As we make progress, I’ll need your help, too. Over the weeks and months ahead, I’ll be looking to Americans like you, asking you to stay engaged.
I am optimistic about our future. Because for all the maps plastered across our screens today, for all the cynics who say otherwise, we are more than a simple collection of red and blue states. We are the United States.
And yesterday, millions of Americans — Democrats and Republicans, women and men, young and old, black and white — took the time out of their day to perform a simple, profound act of citizenship. That’s something we shouldn’t forget amid the din of political commentary. Because making progress starts with showing up.
Let’s get to work.
President Barack Obama
Remarks by the President in a Press Conference
2:57 P.M. EST
THE PRESIDENT: Good afternoon, everybody. Have a seat.
Today, I had a chance to speak with John Boehner and congratulated Mitch McConnell on becoming the next Senate Majority Leader. And I told them both that I look forward to finishing up this Congress’ business, and then working together for the next two years to advance America’s business. And I very much appreciated Leader McConnell’s words last night about the prospect of working together to deliver for the American people. On Friday, I look forward to hosting the entire Republican and Democratic leadership at the White House to chart a new course forward.
Obviously, Republicans had a good night, and they deserve credit for running good campaigns. Beyond that, I’ll leave it to all of you and the professional pundits to pick through yesterday’s results. What stands out to me, though, is that the American people sent a message, one that they’ve sent for several elections now. They expect the people they elect to work as hard as they do. They expect us to focus on their ambitions and not ours. They want us to get the job done.

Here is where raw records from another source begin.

Lemma quiet_at_return n max s :
  reachable (station n max) s ->
  mgr_at (manager s) = MReturned ->
  PUMPS_SEMAPHORE (globals s) = n /\
  CASHIER_LOCK (globals s) = false /\
  CASHIER_BUSY (globals s) = false /\
  PRINT_LOCK (globals s) = false.
Proof.
  intros Hr Hat.
  pose proof (all_returned n max s Hr (or_intror Hat)) as Hall.
  pose proof (semaphore_eq_reachable n max s Hr) as Hsem.
  destruct (cashier_inv_reachable n max s Hr) as [Hl Hb].
  destruct (print_lock_inv_reachable n max s Hr) as [Hp _].
  destruct (lock_points_inv_reachable n max s Hr) as [Hv Hm].
  rewrite count_all_false in Hsem, Hl, Hb;
    try (intros k v Hk; unfold holds_pump_slot, Paying, marked_busy;
         rewrite (Hall k v Hk); reflexivity).
  rewrite count_all_false in Hp.
  2:{ intros k v Hk. destruct (veh_locked v) eqn:E; [| reflexivity].
      destruct (Hv k v Hk E) as [H _]. rewrite (Hall k v Hk) in H. discriminate H. }
  destruct (mgr_locked (manager s)) eqn:E.
  { specialize (Hm eq_refl). rewrite Hat in Hm. discriminate Hm. }
  split; [lia |].
  destruct (CASHIER_LOCK (globals s)), (CASHIER_BUSY (globals s)), (PRINT_LOCK (globals s));
    cbn in *; try discriminate; auto.
Qed.
Lemma match_at_re_title_standard section page :
  section ≠ [] → page ≠ [] → SLASH ∉ section →
  Forall (λ c, is_dot c = true) section → Forall (λ c, is_dot c = true) page →
  match_at re_title 0 (js "admin/" ++ section ++ SLASH :: page) =
  Some (RMatch (js "admin/" ++ section ++ SLASH :: page)
               [(2%nat, page); (1%nat, section)]).
Proof.
  intros Hs Hp Hslash Hds Hdp.
  set (ns := js "admin/" ++ section ++ SLASH :: page).
  rewrite match_at_head. unfold re_title. cbn [cat].
  assert (Hsw : starts_with (js "admin/") ns = true) by apply starts_with_app.
  rewrite matches_Seq, matches_word.
  change (rest (MState 0 ns [])) with ns. rewrite Hsw, bind_singleton.
  remember (adv (length (js "admin/")) (MState 0 ns [])) as st1 eqn:Hst1.
  assert (Hr1 : rest st1 = section ++ SLASH :: page)
    by (subst st1; unfold ns; cbn [adv rest]; apply drop_app_length).
  assert (Hp1 : pos st1 = length (js "admin/")) by (by subst st1).
  assert (Hc1 : caps st1 = []) by (by subst st1).
  clear Hst1.
  rewrite matches_Seq, matches_Group_plus_lazy_dot, Hr1.
  set (n := span_len is_dot (section ++ SLASH :: page)).
  set (k := length section).
  assert (Hk : (1 ≤ k ≤ n)%nat).
  { split; [unfold k; destruct section; [done|simpl; lia]|by apply span_len_app_ge]. }
  rewrite (seq_split 1 k n) by lia.
  rewrite fmap_app, fmap_cons.
  set (final := MState (length ns) [] [(2%nat, page); (1%nat, section)]).
  rewrite (head_bind_first _ _ _ _ final).
  - cbn [fmap option_fmap option_map]. unfold final. cbn [pos caps].
    by rewrite Nat.sub_0_r, firstn_all.
  - intros st2 (j & -> & Hj%elem_of_seq)%list_elem_of_fmap.
    rewrite matches_Seq, matches_lit1. cbn [rest grp]. rewrite Hr1.
    assert (Hh : head_is (N.eqb SLASH) (drop j (section ++ SLASH :: page)) = false).
    { rewrite drop_app_le by (fold k; lia).
      destruct (drop j section) as [|c t] eqn:Hd.
      - apply (f_equal length) in Hd. rewrite length_drop in Hd. simpl in Hd.
        fold k in Hd. lia.
      - simpl. apply N.eqb_neq. intros <-. apply Hslash.
        apply (subseteq_drop j section). rewrite Hd. by left. }
    by rewrite Hh.
  - rewrite matches_Seq, matches_lit1. cbn [rest grp]. rewrite Hr1.
    unfold k. rewrite drop_app_length. cbn [head_is]. rewrite N.eqb_refl.
    rewrite bind_singleton, matches_Seq, matches_Group_plus_lazy_dot.
    cbn [rest grp adv]. rewrite Hr1, drop_app_length, skipn_cons, drop_0.
    rewrite span_len_all by done.
    set (k' := length page).
    assert (Hk' : (1 ≤ k')%nat) by (unfold k'; destruct page; [done|simpl; lia]).
    rewrite (seq_split 1 k' k') by lia.
    rewrite fmap_app, fmap_cons. apply head_bind_first.
    + intros st4 (j & -> & Hj%elem_of_seq)%list_elem_of_fmap.
      rewrite matches_Eol. cbn [rest grp adv].
      rewrite Hr1, drop_app_length, skipn_cons, drop_0.
      destruct (drop j page) eqn:Hd; [|done].
      apply (f_equal length) in Hd. rewrite length_drop in Hd. simpl in Hd.
      fold k' in Hd. lia.
    + rewrite matches_Eol. cbn [rest grp adv].
      rewrite Hr1, drop_app_length, skipn_cons, drop_0.
      unfold k'. rewrite drop_all. cbn [head]. unfold final, grp, adv.
      cbn [pos rest caps].
      rewrite Hr1, Hp1, Hc1, drop_app_length, take_app_length, skipn_cons, drop_0.
      rewrite firstn_all. f_equal.
      f_equal; [unfold ns; rewrite !length_app; simpl; lia|apply drop_all].
Qed.

Lemma exec_re_title_standard section page :
  section ≠ [] → page ≠ [] → SLASH ∉ section →
  Forall (λ c, is_dot c = true) section → Forall (λ c, is_dot c = true) page →
  exec re_title (js "admin/" ++ section ++ SLASH :: page) =
  Some (RMatch (js "admin/" ++ section ++ SLASH :: page)
               [(2%nat, page); (1%nat, section)]).
Proof.
  intros. unfold exec.
  assert (search re_title 0 (js "admin/" ++ section ++ SLASH :: page) =
    Some ([], RMatch (js "admin/" ++ section ++ SLASH :: page)
               [(2%nat, page); (1%nat, section)], [])) as ->; [|done].
  change (js "admin/" ++ section ++ SLASH :: page)
    with (97 :: (js "dmin/" ++ section ++ SLASH :: page)) at 1.
  cbn [search].
  change (97 :: (js "dmin/" ++ section ++ SLASH :: page))
    with (js "admin/" ++ section ++ SLASH :: page).
  rewrite match_at_re_title_standard by done. simpl matched.
  by rewrite drop_all.
Qed.
(** * PhraseKit: the add-word workflow script

    A shallow embedding of [.github/workflows/add-word.py] and the
    properties of its validation-and-merge engine.

    Conventions of the model.
    - A Python [str] read from the environment is a [string] whose
      characters are the code points below 256; [str.splitlines],
      [str.strip] and [str.lower] keep a string in that range, and they are
      modelled on all of it.
    - A [str] read from a store file is the list of its code points: a
      store can hold any text, also a lone surrogate, which UTF-8 cannot
      encode.  Store files are read and written in UTF-8.
    - The value [json.load] returns is a [json] tree; a dict keeps its
      items in insertion order and a key is looked up at its first binding.
    - The file system is a finite map from paths to files; a run returns
      its outcome, the final file system and the trace of its effects.
    - Operating-system errors of [open] and [mkdir] and the limits of the
      interpreter are outside the model, and the calls into the client of
      the issue tracker are taken to return.  The exceptions that depend on
      the content of a store file or on what the script computes itself
      are inside it: those of [json.load], of the merge step, of
      [json.dump] and of [int(issue_number)]. *)

From Stdlib Require Import ZArith Ascii String.
From stdpp Require Import gmap strings list fin_maps.

Set Warnings "-register-all".

(** ** Python strings *)

Module Str.

Definition code (c : ascii) : N := N_of_ascii c.

(** The code points of a string. *)
Fixpoint points (s : string) : list N :=
  match s with
  | EmptyString => []
  | String c r => code c :: points r
  end.

(** [c.isspace()], the characters [str.strip()] removes. *)
Definition isspace (c : ascii) : bool :=
  let n := code c in
  ((9 <=? n) && (n <=? 13) || (28 <=? n) && (n <=? 32)
   || (n =? 133) || (n =? 160))%N.

(** The line boundaries of [str.splitlines()]. *)
Definition is_linebreak (c : ascii) : bool :=
  let n := code c in
  ((10 <=? n) && (n <=? 13) || (28 <=? n) && (n <=? 30) || (n =? 133))%N.

Definition LF : ascii := ascii_of_N 10.
Definition CR : ascii := ascii_of_N 13.

(** [c.lower()] *)
Definition lower_char (c : ascii) : ascii :=
  let n := code c in
  if ((65 <=? n) && (n <=? 90)
      || (192 <=? n) && (n <=? 222) && negb (n =? 215))%N
  then ascii_of_N (n + 32) else c.

(** [s.lower()] *)
Fixpoint lower (s : string) : string :=
  match s with
  | EmptyString => EmptyString
  | String c r => String (lower_char c) (lower r)
  end.

Fixpoint lstrip (s : string) : string :=
  match s with
  | EmptyString => EmptyString
  | String c r => if isspace c then lstrip r else s
  end.

Fixpoint rstrip (s : string) : string :=
  match s with
  | EmptyString => EmptyString
  | String c r =>
      match rstrip r with
      | EmptyString => if isspace c then EmptyString else String c EmptyString
      | r' => String c r'
      end
  end.

(** [s.strip()] *)
Definition strip (s : string) : string := rstrip (lstrip s).

(** The scan of [s.splitlines()]: [line] is the line read so far,
    [after_cr] tells that the previous character was a carriage return,
    so that a line feed now belongs to the same boundary. *)
Fixpoint splitlines_from (after_cr : bool) (line s : string) : list string :=
  match s with
  | EmptyString => if bool_decide (line = "") then [] else [line]
  | String c r =>
      if after_cr && bool_decide (c = LF) then splitlines_from false line r
      else if is_linebreak c
           then line :: splitlines_from (bool_decide (c = CR)) "" r
           else splitlines_from false (line +:+ String c "") r
  end.

(** [s.splitlines()] *)
Definition splitlines (s : string) : list string := splitlines_from false "" s.

(** Truth value of a string: [if s]. *)
Definition truthy (s : string) : bool := negb (bool_decide (s = "")).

All of us, in both parties, have a responsibility to address that sentiment. Still, as President, I have a unique responsibility to try and make this town work. So, to everyone who voted, I want you to know that I hear you. To the two-thirds of voters who chose not to participate in the process yesterday, I hear you, too. All of us have to give more Americans a reason to feel like the ground is stable beneath their feet, that the future is secure, that there’s a path for young people to succeed, and that folks here in Washington are concerned about them. So I plan on spending every moment of the next two-plus years doing my job the best I can to keep this country safe and to make sure that more Americans share in its prosperity.
This country has made real progress since the crisis six years ago. The fact is more Americans are working; unemployment has come down. More Americans have health insurance. Manufacturing has grown. Our deficits have shrunk. Our dependence on foreign oil is down, as are gas prices. Our graduation rates are up. Our businesses aren’t just creating jobs at the fastest pace since the 1990s, our economy is outpacing most of the world. But we’ve just got to keep at it until every American feels the gains of a growing economy where it matters most, and that’s in their own lives.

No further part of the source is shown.